==== Data for this task ====
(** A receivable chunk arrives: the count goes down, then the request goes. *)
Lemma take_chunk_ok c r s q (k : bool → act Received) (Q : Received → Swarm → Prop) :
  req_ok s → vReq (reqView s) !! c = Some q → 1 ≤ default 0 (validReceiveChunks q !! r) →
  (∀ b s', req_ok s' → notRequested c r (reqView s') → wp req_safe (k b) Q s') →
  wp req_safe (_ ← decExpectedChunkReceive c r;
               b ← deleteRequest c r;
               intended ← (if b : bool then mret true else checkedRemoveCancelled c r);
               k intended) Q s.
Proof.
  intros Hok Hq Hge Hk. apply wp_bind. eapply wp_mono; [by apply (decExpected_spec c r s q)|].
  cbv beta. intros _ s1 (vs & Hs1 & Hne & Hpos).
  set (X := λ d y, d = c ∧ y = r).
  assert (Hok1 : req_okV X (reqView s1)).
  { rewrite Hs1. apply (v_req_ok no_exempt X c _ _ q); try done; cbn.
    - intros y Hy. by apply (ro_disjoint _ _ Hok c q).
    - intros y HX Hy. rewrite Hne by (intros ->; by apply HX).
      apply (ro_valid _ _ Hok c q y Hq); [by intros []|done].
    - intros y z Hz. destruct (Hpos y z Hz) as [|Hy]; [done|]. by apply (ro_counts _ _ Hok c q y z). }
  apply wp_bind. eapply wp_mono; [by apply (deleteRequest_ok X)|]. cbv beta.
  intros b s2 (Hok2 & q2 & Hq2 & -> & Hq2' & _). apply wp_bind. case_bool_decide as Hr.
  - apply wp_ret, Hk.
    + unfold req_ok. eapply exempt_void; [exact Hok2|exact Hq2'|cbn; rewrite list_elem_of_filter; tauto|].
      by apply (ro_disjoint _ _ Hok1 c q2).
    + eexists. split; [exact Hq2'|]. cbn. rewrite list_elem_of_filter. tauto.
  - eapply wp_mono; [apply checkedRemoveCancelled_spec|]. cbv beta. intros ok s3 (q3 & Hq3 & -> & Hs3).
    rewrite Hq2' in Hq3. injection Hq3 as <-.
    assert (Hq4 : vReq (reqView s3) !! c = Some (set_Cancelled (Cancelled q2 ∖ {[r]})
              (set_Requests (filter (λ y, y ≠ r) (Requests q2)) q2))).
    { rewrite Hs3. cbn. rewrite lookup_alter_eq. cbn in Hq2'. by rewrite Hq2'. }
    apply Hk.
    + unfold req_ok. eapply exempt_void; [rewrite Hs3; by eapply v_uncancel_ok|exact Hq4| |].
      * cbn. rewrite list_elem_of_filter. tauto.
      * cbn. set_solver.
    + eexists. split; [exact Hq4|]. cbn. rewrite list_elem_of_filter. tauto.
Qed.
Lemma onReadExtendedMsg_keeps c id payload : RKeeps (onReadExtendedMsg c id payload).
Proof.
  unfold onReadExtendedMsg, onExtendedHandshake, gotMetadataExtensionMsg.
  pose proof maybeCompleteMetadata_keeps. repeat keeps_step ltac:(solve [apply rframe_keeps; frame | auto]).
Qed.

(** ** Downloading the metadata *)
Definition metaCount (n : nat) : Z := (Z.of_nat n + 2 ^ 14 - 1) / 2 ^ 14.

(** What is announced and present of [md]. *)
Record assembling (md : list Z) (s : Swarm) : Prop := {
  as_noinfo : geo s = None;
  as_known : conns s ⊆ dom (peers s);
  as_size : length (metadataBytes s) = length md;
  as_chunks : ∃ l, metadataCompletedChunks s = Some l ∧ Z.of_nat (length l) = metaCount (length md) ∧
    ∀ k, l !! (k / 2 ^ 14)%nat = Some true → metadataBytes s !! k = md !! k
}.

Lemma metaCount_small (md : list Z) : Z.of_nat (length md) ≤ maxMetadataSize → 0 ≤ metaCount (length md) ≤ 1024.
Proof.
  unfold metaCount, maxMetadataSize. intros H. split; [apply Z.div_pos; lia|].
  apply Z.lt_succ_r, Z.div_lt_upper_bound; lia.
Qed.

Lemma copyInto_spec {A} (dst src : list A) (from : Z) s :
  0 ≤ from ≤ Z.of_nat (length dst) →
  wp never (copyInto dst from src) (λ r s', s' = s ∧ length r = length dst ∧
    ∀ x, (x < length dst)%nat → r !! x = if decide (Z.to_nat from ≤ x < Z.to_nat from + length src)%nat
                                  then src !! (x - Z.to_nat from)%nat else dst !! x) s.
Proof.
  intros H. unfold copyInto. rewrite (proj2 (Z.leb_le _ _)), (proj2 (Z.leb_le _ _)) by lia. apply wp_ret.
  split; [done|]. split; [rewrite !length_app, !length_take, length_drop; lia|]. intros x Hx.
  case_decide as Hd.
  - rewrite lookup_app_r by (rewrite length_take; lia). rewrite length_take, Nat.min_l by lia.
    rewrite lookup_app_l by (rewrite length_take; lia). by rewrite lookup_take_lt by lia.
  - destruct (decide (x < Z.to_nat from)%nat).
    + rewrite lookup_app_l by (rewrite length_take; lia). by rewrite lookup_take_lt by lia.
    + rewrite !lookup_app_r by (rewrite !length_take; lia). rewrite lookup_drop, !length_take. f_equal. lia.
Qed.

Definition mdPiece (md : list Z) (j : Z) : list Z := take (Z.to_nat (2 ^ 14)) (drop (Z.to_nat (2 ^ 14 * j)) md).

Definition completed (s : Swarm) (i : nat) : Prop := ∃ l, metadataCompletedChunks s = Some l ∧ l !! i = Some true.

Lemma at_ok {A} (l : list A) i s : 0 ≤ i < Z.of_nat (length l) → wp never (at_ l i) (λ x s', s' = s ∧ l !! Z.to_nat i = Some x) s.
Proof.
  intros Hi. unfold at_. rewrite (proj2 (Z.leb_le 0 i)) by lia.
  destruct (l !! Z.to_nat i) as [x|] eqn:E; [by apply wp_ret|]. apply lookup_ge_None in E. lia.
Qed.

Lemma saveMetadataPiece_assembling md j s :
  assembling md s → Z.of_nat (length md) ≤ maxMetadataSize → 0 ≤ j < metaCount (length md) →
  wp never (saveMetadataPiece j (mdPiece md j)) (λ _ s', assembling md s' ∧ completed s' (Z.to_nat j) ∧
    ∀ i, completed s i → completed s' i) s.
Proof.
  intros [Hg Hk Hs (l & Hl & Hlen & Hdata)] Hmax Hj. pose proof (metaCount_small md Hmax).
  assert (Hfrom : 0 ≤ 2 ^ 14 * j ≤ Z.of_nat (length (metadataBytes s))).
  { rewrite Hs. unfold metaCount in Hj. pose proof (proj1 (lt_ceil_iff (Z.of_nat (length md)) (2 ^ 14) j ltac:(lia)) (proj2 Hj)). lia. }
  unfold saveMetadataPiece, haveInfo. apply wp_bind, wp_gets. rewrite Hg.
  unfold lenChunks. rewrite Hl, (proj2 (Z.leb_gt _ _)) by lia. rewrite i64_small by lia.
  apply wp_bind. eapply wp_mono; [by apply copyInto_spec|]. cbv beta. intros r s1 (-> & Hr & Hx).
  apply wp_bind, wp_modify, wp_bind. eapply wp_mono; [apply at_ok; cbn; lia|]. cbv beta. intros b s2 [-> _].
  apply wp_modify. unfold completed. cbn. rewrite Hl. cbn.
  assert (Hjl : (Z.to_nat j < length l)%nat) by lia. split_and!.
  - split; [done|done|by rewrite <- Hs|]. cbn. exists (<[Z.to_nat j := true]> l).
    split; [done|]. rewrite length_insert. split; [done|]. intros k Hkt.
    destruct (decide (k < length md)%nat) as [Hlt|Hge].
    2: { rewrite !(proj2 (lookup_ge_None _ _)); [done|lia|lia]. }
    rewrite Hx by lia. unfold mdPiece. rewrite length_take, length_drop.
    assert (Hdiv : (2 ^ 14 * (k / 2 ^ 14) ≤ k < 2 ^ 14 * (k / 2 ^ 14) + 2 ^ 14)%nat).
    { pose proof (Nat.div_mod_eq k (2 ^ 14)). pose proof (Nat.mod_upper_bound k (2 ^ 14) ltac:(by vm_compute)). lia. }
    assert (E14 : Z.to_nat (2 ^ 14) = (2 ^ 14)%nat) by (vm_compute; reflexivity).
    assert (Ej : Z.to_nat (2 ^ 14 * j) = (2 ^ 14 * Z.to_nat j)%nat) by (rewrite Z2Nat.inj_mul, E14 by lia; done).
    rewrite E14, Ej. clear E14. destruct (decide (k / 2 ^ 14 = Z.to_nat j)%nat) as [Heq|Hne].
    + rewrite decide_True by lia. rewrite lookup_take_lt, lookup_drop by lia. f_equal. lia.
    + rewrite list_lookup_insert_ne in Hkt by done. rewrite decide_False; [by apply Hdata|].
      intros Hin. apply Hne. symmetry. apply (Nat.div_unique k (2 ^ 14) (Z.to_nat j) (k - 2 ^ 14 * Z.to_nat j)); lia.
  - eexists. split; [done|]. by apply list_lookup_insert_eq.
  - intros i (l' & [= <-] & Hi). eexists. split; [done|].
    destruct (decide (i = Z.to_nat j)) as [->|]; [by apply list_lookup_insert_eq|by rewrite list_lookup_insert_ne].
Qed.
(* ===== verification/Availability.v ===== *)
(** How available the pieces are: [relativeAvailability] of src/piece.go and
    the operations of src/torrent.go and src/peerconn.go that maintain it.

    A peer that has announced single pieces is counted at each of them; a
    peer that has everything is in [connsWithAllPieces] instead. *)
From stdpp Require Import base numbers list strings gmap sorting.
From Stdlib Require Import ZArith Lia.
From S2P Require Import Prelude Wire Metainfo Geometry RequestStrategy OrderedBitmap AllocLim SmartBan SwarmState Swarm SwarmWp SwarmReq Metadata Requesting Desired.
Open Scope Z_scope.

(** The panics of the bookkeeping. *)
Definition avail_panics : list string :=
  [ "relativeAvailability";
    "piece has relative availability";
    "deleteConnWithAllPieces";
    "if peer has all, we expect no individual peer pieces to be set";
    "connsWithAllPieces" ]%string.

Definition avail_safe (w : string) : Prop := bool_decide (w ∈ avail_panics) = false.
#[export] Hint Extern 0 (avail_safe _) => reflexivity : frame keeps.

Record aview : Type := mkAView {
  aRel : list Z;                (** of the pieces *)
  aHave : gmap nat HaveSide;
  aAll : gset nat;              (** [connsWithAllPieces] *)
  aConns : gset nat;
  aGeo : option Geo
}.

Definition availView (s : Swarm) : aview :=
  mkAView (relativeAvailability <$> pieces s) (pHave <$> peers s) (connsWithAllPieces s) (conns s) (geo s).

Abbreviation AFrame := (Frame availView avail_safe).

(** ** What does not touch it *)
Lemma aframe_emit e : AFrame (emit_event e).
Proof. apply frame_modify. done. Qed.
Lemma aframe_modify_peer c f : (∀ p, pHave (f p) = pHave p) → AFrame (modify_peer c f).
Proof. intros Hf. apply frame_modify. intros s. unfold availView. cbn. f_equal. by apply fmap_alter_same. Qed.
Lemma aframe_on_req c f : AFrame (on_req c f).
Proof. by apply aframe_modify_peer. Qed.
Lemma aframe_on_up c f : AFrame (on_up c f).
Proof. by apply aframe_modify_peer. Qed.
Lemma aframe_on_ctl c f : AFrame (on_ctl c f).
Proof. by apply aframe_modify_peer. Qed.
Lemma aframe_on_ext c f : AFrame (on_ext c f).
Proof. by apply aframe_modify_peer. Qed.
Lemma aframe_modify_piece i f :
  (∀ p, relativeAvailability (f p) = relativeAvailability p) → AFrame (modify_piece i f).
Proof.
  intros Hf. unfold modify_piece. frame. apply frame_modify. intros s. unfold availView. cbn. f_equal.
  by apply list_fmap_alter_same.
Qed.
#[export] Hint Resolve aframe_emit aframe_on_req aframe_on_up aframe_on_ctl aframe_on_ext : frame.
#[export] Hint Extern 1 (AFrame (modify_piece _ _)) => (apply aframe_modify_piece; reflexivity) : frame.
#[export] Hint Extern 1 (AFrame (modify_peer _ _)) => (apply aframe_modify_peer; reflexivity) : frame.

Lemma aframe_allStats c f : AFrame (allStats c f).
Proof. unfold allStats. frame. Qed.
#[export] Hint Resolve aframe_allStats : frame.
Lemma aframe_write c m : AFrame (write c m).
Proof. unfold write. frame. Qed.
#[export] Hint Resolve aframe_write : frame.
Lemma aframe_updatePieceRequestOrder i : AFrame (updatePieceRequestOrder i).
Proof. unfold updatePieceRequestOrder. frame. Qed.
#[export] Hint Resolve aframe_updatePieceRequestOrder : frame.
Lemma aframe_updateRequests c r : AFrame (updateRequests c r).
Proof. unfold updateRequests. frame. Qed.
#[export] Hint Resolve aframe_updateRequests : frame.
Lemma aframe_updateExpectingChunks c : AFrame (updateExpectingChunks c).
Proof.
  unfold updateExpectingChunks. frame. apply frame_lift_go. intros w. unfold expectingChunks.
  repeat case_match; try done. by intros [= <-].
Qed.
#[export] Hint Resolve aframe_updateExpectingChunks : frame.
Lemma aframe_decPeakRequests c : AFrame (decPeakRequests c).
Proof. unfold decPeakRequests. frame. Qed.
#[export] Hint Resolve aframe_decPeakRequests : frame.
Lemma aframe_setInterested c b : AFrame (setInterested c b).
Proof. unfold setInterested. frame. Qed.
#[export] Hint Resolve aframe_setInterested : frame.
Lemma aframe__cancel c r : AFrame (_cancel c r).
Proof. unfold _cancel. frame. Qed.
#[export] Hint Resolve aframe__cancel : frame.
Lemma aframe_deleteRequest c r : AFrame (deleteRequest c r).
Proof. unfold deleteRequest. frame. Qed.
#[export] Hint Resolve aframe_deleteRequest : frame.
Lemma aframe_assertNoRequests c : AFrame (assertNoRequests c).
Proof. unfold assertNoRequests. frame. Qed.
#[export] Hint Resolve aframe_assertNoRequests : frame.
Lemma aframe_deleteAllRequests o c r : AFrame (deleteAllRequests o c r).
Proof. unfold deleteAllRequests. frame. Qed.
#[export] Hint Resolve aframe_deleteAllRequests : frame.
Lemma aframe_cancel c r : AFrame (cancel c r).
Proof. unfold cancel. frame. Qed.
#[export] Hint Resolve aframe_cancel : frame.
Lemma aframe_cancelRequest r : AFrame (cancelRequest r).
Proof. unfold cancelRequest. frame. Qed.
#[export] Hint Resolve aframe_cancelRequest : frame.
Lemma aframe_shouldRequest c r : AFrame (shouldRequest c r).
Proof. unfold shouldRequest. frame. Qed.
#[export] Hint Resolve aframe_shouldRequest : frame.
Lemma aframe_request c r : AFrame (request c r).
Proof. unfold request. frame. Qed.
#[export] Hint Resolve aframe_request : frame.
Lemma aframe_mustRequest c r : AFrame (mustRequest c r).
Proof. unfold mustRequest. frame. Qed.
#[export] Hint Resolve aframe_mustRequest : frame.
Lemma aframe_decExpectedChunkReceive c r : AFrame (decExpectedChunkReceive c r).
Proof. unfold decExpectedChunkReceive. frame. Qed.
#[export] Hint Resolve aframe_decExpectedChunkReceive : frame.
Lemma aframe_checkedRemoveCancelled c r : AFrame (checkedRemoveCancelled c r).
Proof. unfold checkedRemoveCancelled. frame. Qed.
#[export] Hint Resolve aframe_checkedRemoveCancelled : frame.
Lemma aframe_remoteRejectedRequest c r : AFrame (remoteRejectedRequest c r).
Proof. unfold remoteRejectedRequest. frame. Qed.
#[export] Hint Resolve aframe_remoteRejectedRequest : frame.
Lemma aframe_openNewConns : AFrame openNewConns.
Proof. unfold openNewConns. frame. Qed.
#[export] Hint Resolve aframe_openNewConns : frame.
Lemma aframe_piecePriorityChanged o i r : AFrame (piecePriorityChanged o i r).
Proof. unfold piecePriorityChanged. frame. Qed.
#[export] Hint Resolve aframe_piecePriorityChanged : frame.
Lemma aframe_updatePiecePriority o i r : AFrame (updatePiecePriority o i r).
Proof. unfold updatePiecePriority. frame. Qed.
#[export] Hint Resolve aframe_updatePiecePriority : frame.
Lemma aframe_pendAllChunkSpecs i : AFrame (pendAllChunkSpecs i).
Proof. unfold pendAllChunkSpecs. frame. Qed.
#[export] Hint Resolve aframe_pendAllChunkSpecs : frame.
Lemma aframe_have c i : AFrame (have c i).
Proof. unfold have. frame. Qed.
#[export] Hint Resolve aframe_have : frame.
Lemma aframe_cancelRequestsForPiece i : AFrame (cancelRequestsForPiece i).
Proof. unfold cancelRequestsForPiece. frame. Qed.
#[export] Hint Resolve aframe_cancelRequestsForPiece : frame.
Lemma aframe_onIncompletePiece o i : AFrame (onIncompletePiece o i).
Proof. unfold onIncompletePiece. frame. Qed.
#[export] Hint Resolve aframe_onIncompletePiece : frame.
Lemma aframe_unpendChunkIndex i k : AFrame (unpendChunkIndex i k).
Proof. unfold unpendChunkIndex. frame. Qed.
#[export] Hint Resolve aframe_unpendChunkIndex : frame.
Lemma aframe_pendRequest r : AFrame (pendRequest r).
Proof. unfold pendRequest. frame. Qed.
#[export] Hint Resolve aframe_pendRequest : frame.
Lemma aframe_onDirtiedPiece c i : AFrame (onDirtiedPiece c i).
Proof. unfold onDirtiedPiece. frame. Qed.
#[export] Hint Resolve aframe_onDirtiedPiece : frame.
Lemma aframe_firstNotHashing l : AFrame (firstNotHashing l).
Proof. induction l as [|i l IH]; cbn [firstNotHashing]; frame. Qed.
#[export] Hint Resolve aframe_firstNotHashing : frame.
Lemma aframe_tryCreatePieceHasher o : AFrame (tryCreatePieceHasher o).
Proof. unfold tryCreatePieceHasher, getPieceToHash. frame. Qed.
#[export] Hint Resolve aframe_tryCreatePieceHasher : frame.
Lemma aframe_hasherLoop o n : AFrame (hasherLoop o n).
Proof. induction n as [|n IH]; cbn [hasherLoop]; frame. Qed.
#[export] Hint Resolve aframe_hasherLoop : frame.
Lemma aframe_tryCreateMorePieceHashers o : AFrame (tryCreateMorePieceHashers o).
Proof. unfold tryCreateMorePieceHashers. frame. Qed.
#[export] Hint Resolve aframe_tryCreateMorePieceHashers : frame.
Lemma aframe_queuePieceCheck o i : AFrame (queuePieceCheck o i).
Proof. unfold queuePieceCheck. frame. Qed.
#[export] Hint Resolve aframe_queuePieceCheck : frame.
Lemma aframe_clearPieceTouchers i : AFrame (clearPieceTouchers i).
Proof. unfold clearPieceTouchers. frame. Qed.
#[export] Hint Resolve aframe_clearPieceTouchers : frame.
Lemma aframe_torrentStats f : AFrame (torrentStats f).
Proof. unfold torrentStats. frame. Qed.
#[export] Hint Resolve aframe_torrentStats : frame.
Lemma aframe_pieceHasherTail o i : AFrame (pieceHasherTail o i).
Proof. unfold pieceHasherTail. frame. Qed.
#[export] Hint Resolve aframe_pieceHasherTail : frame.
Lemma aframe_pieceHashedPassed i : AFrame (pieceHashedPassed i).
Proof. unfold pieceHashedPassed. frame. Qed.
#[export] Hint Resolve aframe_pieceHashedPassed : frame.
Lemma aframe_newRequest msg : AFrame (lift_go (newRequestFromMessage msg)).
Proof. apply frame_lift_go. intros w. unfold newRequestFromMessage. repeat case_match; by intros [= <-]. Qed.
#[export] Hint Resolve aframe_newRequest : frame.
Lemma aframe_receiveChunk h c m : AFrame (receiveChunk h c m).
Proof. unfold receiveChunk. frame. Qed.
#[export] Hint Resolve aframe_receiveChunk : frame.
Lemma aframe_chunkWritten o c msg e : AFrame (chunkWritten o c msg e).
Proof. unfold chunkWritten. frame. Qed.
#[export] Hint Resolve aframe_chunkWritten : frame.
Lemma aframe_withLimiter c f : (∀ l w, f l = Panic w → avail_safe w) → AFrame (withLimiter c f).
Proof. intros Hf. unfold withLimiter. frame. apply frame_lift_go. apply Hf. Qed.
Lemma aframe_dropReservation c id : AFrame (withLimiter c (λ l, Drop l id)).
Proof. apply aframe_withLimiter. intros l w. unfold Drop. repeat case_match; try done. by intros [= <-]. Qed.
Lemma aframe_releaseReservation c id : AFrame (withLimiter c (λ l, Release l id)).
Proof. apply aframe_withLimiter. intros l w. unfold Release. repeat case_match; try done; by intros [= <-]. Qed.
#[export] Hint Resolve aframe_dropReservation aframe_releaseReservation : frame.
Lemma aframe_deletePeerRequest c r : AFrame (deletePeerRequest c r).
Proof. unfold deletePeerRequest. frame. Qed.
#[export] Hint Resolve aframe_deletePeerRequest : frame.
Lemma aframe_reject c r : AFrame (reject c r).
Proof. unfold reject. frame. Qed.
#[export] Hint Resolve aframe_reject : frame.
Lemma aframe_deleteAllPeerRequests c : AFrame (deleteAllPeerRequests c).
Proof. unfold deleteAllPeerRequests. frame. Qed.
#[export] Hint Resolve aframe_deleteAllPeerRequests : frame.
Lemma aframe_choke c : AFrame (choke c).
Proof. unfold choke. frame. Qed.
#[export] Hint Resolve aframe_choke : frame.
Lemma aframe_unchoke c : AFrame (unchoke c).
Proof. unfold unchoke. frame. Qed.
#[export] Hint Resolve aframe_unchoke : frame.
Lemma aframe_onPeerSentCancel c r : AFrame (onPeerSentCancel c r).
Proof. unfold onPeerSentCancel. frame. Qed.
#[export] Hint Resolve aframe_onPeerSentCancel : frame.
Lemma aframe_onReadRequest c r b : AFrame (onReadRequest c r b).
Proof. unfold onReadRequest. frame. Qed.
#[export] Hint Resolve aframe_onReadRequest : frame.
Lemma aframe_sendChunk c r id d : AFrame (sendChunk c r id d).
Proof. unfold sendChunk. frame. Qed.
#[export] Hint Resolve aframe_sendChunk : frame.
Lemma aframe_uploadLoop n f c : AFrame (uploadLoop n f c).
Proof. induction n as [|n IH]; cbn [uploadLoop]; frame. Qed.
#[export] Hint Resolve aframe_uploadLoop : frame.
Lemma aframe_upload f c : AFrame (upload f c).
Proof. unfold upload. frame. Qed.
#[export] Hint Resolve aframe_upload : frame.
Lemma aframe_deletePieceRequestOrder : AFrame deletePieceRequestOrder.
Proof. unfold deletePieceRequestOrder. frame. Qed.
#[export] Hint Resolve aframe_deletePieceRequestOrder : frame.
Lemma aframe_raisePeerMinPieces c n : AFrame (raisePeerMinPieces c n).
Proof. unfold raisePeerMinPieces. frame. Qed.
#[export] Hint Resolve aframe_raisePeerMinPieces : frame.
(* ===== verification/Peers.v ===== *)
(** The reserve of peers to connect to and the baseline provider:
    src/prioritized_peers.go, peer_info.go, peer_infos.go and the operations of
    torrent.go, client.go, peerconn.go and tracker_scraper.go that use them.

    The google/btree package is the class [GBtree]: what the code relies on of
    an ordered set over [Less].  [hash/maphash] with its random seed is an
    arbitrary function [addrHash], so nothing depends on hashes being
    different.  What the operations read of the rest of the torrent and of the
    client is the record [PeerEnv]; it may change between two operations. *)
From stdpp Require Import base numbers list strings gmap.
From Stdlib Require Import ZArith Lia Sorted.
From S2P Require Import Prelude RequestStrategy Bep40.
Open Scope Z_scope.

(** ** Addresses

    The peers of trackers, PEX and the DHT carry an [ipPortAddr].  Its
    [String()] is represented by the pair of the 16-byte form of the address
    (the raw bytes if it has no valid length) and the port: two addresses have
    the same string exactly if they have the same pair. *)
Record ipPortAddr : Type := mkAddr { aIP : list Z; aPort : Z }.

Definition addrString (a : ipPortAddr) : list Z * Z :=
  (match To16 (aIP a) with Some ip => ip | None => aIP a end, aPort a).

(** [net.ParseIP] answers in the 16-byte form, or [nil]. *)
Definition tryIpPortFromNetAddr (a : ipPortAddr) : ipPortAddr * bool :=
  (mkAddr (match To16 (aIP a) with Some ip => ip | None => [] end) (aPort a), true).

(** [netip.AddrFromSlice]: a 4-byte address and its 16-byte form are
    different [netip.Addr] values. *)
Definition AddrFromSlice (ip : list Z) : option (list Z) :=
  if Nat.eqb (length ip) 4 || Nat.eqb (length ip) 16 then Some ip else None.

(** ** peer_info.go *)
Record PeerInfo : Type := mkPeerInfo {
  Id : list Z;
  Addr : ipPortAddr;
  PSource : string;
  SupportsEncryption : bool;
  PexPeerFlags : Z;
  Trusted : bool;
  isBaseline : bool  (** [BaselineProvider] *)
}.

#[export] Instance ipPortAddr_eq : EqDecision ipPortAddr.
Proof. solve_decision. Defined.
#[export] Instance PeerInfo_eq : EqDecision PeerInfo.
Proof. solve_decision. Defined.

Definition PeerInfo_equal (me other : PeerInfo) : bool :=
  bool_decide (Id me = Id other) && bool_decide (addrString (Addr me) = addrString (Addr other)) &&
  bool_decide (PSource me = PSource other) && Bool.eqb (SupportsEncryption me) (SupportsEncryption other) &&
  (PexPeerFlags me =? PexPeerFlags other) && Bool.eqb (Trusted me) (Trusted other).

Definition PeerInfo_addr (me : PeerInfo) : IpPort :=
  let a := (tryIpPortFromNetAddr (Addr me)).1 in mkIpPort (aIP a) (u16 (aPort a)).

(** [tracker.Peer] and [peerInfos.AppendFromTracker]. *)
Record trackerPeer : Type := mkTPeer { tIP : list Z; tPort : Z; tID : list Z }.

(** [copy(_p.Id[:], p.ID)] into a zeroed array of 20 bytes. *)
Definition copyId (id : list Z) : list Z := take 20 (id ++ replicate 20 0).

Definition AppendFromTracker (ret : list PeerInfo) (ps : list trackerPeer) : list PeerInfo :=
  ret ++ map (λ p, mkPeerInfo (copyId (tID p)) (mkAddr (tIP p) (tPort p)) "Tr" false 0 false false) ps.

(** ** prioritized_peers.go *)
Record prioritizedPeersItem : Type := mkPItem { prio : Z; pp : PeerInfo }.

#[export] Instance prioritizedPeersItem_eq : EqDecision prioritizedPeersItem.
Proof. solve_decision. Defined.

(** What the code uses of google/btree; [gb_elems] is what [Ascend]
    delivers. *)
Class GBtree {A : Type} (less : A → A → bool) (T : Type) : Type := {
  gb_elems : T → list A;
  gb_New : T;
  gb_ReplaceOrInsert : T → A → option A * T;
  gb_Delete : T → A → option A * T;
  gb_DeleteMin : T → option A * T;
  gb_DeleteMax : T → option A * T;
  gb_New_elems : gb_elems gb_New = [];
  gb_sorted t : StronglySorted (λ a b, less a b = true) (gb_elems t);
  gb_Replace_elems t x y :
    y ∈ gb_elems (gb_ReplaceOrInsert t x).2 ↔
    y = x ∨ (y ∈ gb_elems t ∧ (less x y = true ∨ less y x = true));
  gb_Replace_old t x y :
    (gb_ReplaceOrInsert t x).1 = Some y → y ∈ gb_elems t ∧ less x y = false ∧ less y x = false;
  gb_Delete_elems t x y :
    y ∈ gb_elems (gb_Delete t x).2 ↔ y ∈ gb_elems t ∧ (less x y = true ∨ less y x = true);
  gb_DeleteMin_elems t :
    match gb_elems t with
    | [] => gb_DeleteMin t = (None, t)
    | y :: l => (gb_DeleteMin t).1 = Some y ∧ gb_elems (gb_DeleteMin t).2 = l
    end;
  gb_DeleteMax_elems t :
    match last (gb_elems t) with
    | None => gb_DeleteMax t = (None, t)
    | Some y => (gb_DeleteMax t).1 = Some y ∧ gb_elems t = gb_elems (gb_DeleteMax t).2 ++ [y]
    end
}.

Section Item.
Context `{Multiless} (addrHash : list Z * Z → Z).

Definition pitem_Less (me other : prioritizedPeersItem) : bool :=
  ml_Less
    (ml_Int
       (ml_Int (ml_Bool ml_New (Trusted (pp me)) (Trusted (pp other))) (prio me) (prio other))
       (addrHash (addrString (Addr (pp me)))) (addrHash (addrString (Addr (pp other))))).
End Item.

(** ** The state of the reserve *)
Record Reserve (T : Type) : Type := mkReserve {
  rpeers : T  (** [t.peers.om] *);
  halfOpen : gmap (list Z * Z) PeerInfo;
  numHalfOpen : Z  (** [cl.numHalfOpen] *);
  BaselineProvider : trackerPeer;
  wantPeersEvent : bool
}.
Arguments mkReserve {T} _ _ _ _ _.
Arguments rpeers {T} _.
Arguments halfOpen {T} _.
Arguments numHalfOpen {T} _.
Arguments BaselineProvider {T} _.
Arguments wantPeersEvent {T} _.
====
What is required
Set down the lines of the records exactly, from the first one through the line containing "assert (Hok1 : req_okV X (reqView s1)).", and add nothing else.

Your response
(** A receivable chunk arrives: the count goes down, then the request goes. *)
Lemma take_chunk_ok c r s q (k : bool → act Received) (Q : Received → Swarm → Prop) :
  req_ok s → vReq (reqView s) !! c = Some q → 1 ≤ default 0 (validReceiveChunks q !! r) →
  (∀ b s', req_ok s' → notRequested c r (reqView s') → wp req_safe (k b) Q s') →
  wp req_safe (_ ← decExpectedChunkReceive c r;
               b ← deleteRequest c r;
               intended ← (if b : bool then mret true else checkedRemoveCancelled c r);
               k intended) Q s.
Proof.
  intros Hok Hq Hge Hk. apply wp_bind. eapply wp_mono; [by apply (decExpected_spec c r s q)|].
  cbv beta. intros _ s1 (vs & Hs1 & Hne & Hpos).
  set (X := λ d y, d = c ∧ y = r).
  assert (Hok1 : req_okV X (reqView s1)).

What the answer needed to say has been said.